*** Dataset
(** [struct conn]: [resps] is the stack from [resp_head] to [resp]; [rcurr] are the
    [rbytes] unparsed bytes, [rbuf] tells whether there is a read buffer and [rbuf0]
    is its first byte; [ritem] is
    the item or chunk and the offset; [st_buffer] and [st_size] are the statistics buffer, its length the [offset]. *)
Record conn := Conn {
  state : conn_states; noreply : bool; set_stale : bool; mset_res : bool; close_after_write : bool;
  close_reason : close_reasons; authenticated : bool; sasl_started : bool; cmd : Z; c_cas : Z;
  c_item : ptr; item_malloced : bool; ritem : ptr * Z; rlbytes : Z; sbytes : Z; resps : list mc_resp;
  rbuf : bool; rbuf0 : Z; rcurr : list Z; rsize : Z; rbuf_malloced : bool; try_read_command : command_reader;
  prot : protocol; transport : network_transport; last_cmd_time : Z; c_request_id : Z;
  st_buffer : option (list Z); st_size : Z; io_stack : list Z; io_queues_submitted : Z;
  substate : bin_substates; binary_header : binary_request_header; opaque : Z; keylen : Z
}.
#[export] Instance eta_conn : Eta conn := fun r =>
  Conn (state r) (noreply r) (set_stale r) (mset_res r) (close_after_write r) (close_reason r)
    (authenticated r) (sasl_started r) (cmd r) (c_cas r) (c_item r) (item_malloced r) (ritem r) (rlbytes r)
    (sbytes r) (resps r) (rbuf r) (rbuf0 r) (rcurr r) (rsize r) (rbuf_malloced r) (try_read_command r) (prot r)
    (transport r) (last_cmd_time r) (c_request_id r) (st_buffer r) (st_size r) (io_stack r) (io_queues_submitted r)
    (substate r) (binary_header r) (opaque r) (keylen r).
#[export] Instance upd_state : Upd state. Proof. solve_upd. Defined.
#[export] Instance upd_noreply : Upd noreply. Proof. solve_upd. Defined.
#[export] Instance upd_set_stale : Upd set_stale. Proof. solve_upd. Defined.
#[export] Instance upd_mset_res : Upd mset_res. Proof. solve_upd. Defined.
#[export] Instance upd_close_after_write : Upd close_after_write. Proof. solve_upd. Defined.
#[export] Instance upd_close_reason : Upd close_reason. Proof. solve_upd. Defined.
#[export] Instance upd_authenticated : Upd authenticated. Proof. solve_upd. Defined.
#[export] Instance upd_sasl_started : Upd sasl_started. Proof. solve_upd. Defined.
#[export] Instance upd_cmd : Upd cmd. Proof. solve_upd. Defined.
#[export] Instance upd_c_cas : Upd c_cas. Proof. solve_upd. Defined.
#[export] Instance upd_c_item : Upd c_item. Proof. solve_upd. Defined.
#[export] Instance upd_item_malloced : Upd item_malloced. Proof. solve_upd. Defined.
#[export] Instance upd_ritem : Upd ritem. Proof. solve_upd. Defined.
#[export] Instance upd_rlbytes : Upd rlbytes. Proof. solve_upd. Defined.
#[export] Instance upd_sbytes : Upd sbytes. Proof. solve_upd. Defined.
#[export] Instance upd_resps : Upd resps. Proof. solve_upd. Defined.
#[export] Instance upd_rbuf : Upd rbuf. Proof. solve_upd. Defined.
#[export] Instance upd_rbuf0 : Upd rbuf0. Proof. solve_upd. Defined.
#[export] Instance upd_rcurr : Upd rcurr. Proof. solve_upd. Defined.
#[export] Instance upd_rsize : Upd rsize. Proof. solve_upd. Defined.
#[export] Instance upd_rbuf_malloced : Upd rbuf_malloced. Proof. solve_upd. Defined.
#[export] Instance upd_try_read_command : Upd try_read_command. Proof. solve_upd. Defined.
#[export] Instance upd_prot : Upd prot. Proof. solve_upd. Defined.
#[export] Instance upd_last_cmd_time : Upd last_cmd_time. Proof. solve_upd. Defined.
#[export] Instance upd_c_request_id : Upd c_request_id. Proof. solve_upd. Defined.
#[export] Instance upd_st_buffer : Upd st_buffer. Proof. solve_upd. Defined.
#[export] Instance upd_st_size : Upd st_size. Proof. solve_upd. Defined.
#[export] Instance upd_io_stack : Upd io_stack. Proof. solve_upd. Defined.
#[export] Instance upd_io_submitted : Upd io_queues_submitted. Proof. solve_upd. Defined.
#[export] Instance upd_substate : Upd substate. Proof. solve_upd. Defined.
#[export] Instance upd_binary_header : Upd binary_header. Proof. solve_upd. Defined.
#[export] Instance upd_opaque : Upd opaque. Proof. solve_upd. Defined.
#[export] Instance upd_keylen : Upd keylen. Proof. solve_upd. Defined.
(** Reading [rbytes] is taking the length. *)
Definition rbytes (c : conn) : Z := zlen (rcurr c).
(* ===== verification/Transmit.v ===== *)
(** * Sending responses (memcached.c)

    [_transmit_pre] gathers the I/O vectors of the queued responses,
    [_transmit_post] accounts for what the socket took.  The answer of [sendmsg] is
    an argument. *)

From S2P Require Import Prelude Memory Slabs Items Store Resp Conn.

Definition IOV_MAX := 1024.

(** What a read or a write on the socket answered: the count, [EAGAIN] or another
    error. *)
Inductive io_result := IoBytes (n : Z) | IoAgain | IoError.
Inductive transmit_result := TRANSMIT_COMPLETE | TRANSMIT_INCOMPLETE | TRANSMIT_SOFT_ERROR | TRANSMIT_HARD_ERROR.
#[export] Instance transmit_result_eq_dec : EqDecision transmit_result.
Proof. solve_decision. Defined.

Section transmit.
Context `{HashFunction} `{ExtStorage}.

(** The bytes a vector points to. *)
Definition iov_bytes (r : mc_resp) (v : iovec) : M mc (list Z) :=
  match base v with
  | IWbuf off => mret (slice off (off + iov_len v) (wbuf r))
  | IItem it off => i ← load it; mret (peek off (iov_len v) (it_data i))
  | IHead it => i ← load it; mret (peek 0 (iov_len v) (it_data i))
  | IBuf b => mret (ztake (iov_len v) b)
  end.

(** The vectors of a chunked value from chunk [ch] on: [done] bytes are sent,
    [todo] are left. *)
Fixpoint chunk_iovs (fuel : nat) (ch : ptr) (done todo : Z) (iovs : list (list Z)) : M mc (list (list Z)) :=
  if bool_decide (ch = NULL) || (todo <=? 0) || (IOV_MAX - 1 <=? zlen iovs) then mret iovs
  else match fuel with
  | O => ub
  | S fuel =>
      c ← load ch;
      if ch_used c =? 0 then chunk_iovs fuel (next c) done todo iovs
      else if ch_used c <=? done then chunk_iovs fuel (next c) (done - ch_used c) todo iovs
      else
        let len := if todo <? ch_used c - done then todo else ch_used c - done in
        chunk_iovs fuel (next c) 0 (todo - (ch_used c - done)) (iovs ++ [peek done len (it_data c)])
  end.

(** The vectors of a response with a chunked value, from index [x]. *)
Fixpoint resp_iovs (r : mc_resp) (x : Z) (l : list iovec) (iovs : list (list Z)) : M mc (list (list Z)) :=
  match l with
  | [] => mret iovs
  | v :: l =>
      iovs ← (if x =? chunked_data_iov r then
                match base v with
                | IHead it =>
                    i ← load it;
                    fuel ← gets (fun w => S (size (heap w)));
                    chunk_iovs fuel (ITEM_schunk it i) (chunked_total r - iov_len v) (iov_len v) iovs
                | _ => ub
                end
              else b ← iov_bytes r v; mret (iovs ++ [b]));
      if IOV_MAX - 1 <=? zlen iovs then mret iovs else resp_iovs r (x + 1) l iovs
  end.

Fixpoint all_iovs (r : mc_resp) (l : list iovec) (iovs : list (list Z)) : M mc (list (list Z)) :=
  match l with
  | [] => mret iovs
  | v :: l => b ← iov_bytes r v; all_iovs r l (iovs ++ [b])
  end.

Fixpoint transmit_pre (one_resp : bool) (rs : list mc_resp) (iovs : list (list Z)) : M mc (list (list Z)) :=
  match rs with
  | [] => mret iovs
  | r :: rs =>
      if IOV_MAX - 1 <=? zlen iovs + zlen (iov r) then mret iovs
      else if skip r then transmit_pre one_resp rs iovs
      else
        iovs ← (if negb (chunked_data_iov r =? 0) then resp_iovs r 0 (iov r) iovs else all_iovs r (iov r) iovs);
        if one_resp then mret iovs else transmit_pre one_resp rs iovs
  end.

(** [iov_base + n]. *)
Definition advance (n : Z) (b : iov_base) : iov_base :=
  match b with
  | IWbuf off => IWbuf (off + n)
  | IItem it off => IItem it (off + n)
  | IHead it => IHead it
  | IBuf b => IBuf (zdrop n b)
  end.

(** The loop over the vectors of one response: the vectors and the [tosend] left
    after [res] bytes, and the rest of [res]. *)
Fixpoint post_iovs (cdi x : Z) (l : list iovec) (res tosend : Z) : list iovec * Z * Z :=
  match l with
  | [] => ([], tosend, res)
  | v :: l =>
      if iov_len v <=? res then
        let '(l, t, res) := post_iovs cdi (x + 1) l (res - iov_len v) (tosend - iov_len v) in
        (v <| iov_len := 0 |> :: l, t, res)
      else
        let v := if (cdi =? 0) || negb (x =? cdi) then v <| base ::= advance res |> else v in
        (v <| iov_len ::= fun n => n - res |> :: l, tosend - res, 0)
  end.

Fixpoint transmit_post (fuel : nat) (res : Z) : M server unit :=
  c ← co id;
  match resps c, fuel with
  | [], _ => mret tt
  | _, O => ub
  | r :: rs, S fuel =>
      if skip r then resp_finish;; transmit_post fuel res
      else if tosend r <=? res then resp_finish;; transmit_post fuel (res - tosend r)
      else
        let '(l, t, res) := post_iovs (chunked_data_iov r) 0 (iov r) res (tosend r) in
        on_conn (fun c => c <| resps := r <| iov := l |> <| tosend := t |> :: rs |>);;
        if t =? 0 then resp_finish;; transmit_post fuel res else mret tt
  end.

(** [res] is the answer of [sendmsg] and [event_ok] that of [update_event]; the
    bytes sent come back with the result. *)
Definition transmit (res : io_result) (event_ok : bool) : M server (transmit_result * list Z) :=
  c ← co id;
  iovs ← in_mc (transmit_pre false (resps c) []);
  if zlen iovs =? 0 then transmit_post (length (resps c)) 0;; mret (TRANSMIT_COMPLETE, [])
  else
    match res with
    | IoBytes n =>
        massert ((0 <=? n) && (n <=? zlen (concat iovs)));;
        in_mc (count_by n bytes_written);;
        transmit_post (length (resps c)) n;;
        c ← co id;
        mret (if decide (resps c = []) then TRANSMIT_COMPLETE else TRANSMIT_INCOMPLETE, ztake n (concat iovs))
    | IoAgain =>
        if event_ok then mret (TRANSMIT_SOFT_ERROR, [])
        else conn_set_state conn_closing;; mret (TRANSMIT_HARD_ERROR, [])
    | IoError => conn_set_state conn_closing;; mret (TRANSMIT_HARD_ERROR, [])
    end.

(** ** UDP *)

Definition UDP_MAX_PAYLOAD_SIZE := 1400.
Definition UDP_HEADER_SIZE := 8.
Definition UDP_DATA_SIZE := 1392.
Definition USHRT_MAX := 65535.

Definition udp_packets (tosend : Z) : Z :=
  let total := tosend / UDP_DATA_SIZE + if tosend mod UDP_DATA_SIZE =? 0 then 0 else 1 in
  if USHRT_MAX <? total then USHRT_MAX else total.
(** The header of the next packet and the response after it. *)
Definition build_udp_header (r : mc_resp) : list Z * mc_resp :=
  let r := if udp_total r =? 0 then r <| udp_total := udp_packets (tosend r) |> else r in
  ([u8 (request_id r / 256); request_id r mod 256; u8 (udp_sequence r / 256); udp_sequence r mod 256;
    u8 (udp_total r / 256); udp_total r mod 256; 0; 0],
   r <| udp_sequence ::= fun n => u16 (n + 1) |>).

(** The vectors clipped to one packet, [len] bytes being used. *)
Fixpoint clip_iovs (len : Z) (iovs : list (list Z)) : list (list Z) :=
  match iovs with
  | [] => []
  | b :: iovs =>
      if UDP_MAX_PAYLOAD_SIZE <=? len + zlen b then [ztake (UDP_MAX_PAYLOAD_SIZE - len) b]
      else b :: clip_iovs (len + zlen b) iovs
  end.

Definition transmit_udp (res : io_result) (event_ok : bool) : M server (transmit_result * list Z) :=
  c ← co id;
  match resps c with
  | [] => mret (TRANSMIT_COMPLETE, [])
  | r :: rs =>
      if skip r then resp_finish;; mret (TRANSMIT_INCOMPLETE, [])
      else
        let '(udp_hdr, r) := build_udp_header r in
        on_conn (fun c => c <| resps := r :: rs |>);;
        iovs ← in_mc (transmit_pre true (r :: rs) [udp_hdr]);
        let iovs := clip_iovs 0 iovs in
        match res with
        | IoBytes n =>
            massert ((UDP_HEADER_SIZE <=? n) && (n <=? zlen (concat iovs)));;
            in_mc (count_by n bytes_written);;
            transmit_post (length (r :: rs)) (n - UDP_HEADER_SIZE);;
            c ← co id;
            mret (if decide (resps c = []) then TRANSMIT_COMPLETE else TRANSMIT_INCOMPLETE, ztake n (concat iovs))
        | IoAgain =>
            if event_ok then mret (TRANSMIT_SOFT_ERROR, [])
            else conn_set_state conn_closing;; mret (TRANSMIT_HARD_ERROR, [])
        | IoError => conn_set_state conn_read;; mret (TRANSMIT_HARD_ERROR, [])
        end
  end.
End transmit.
******
◆ Required work ◆
Which lines above run from the one containing "u8 (udp_total r" down to the one containing "iovs ← in_mc (transmit_pre true"? Repeat exactly those, both ends included, and nothing else.

◆ Result of this exercise ◆
    u8 (udp_total r / 256); udp_total r mod 256; 0; 0],
   r <| udp_sequence ::= fun n => u16 (n + 1) |>).

(** The vectors clipped to one packet, [len] bytes being used. *)
Fixpoint clip_iovs (len : Z) (iovs : list (list Z)) : list (list Z) :=
  match iovs with
  | [] => []
  | b :: iovs =>
      if UDP_MAX_PAYLOAD_SIZE <=? len + zlen b then [ztake (UDP_MAX_PAYLOAD_SIZE - len) b]
      else b :: clip_iovs (len + zlen b) iovs
  end.

Definition transmit_udp (res : io_result) (event_ok : bool) : M server (transmit_result * list Z) :=
  c ← co id;
  match resps c with
  | [] => mret (TRANSMIT_COMPLETE, [])
  | r :: rs =>
      if skip r then resp_finish;; mret (TRANSMIT_INCOMPLETE, [])
      else
        let '(udp_hdr, r) := build_udp_header r in
        on_conn (fun c => c <| resps := r :: rs |>);;
        iovs ← in_mc (transmit_pre true (r :: rs) [udp_hdr]);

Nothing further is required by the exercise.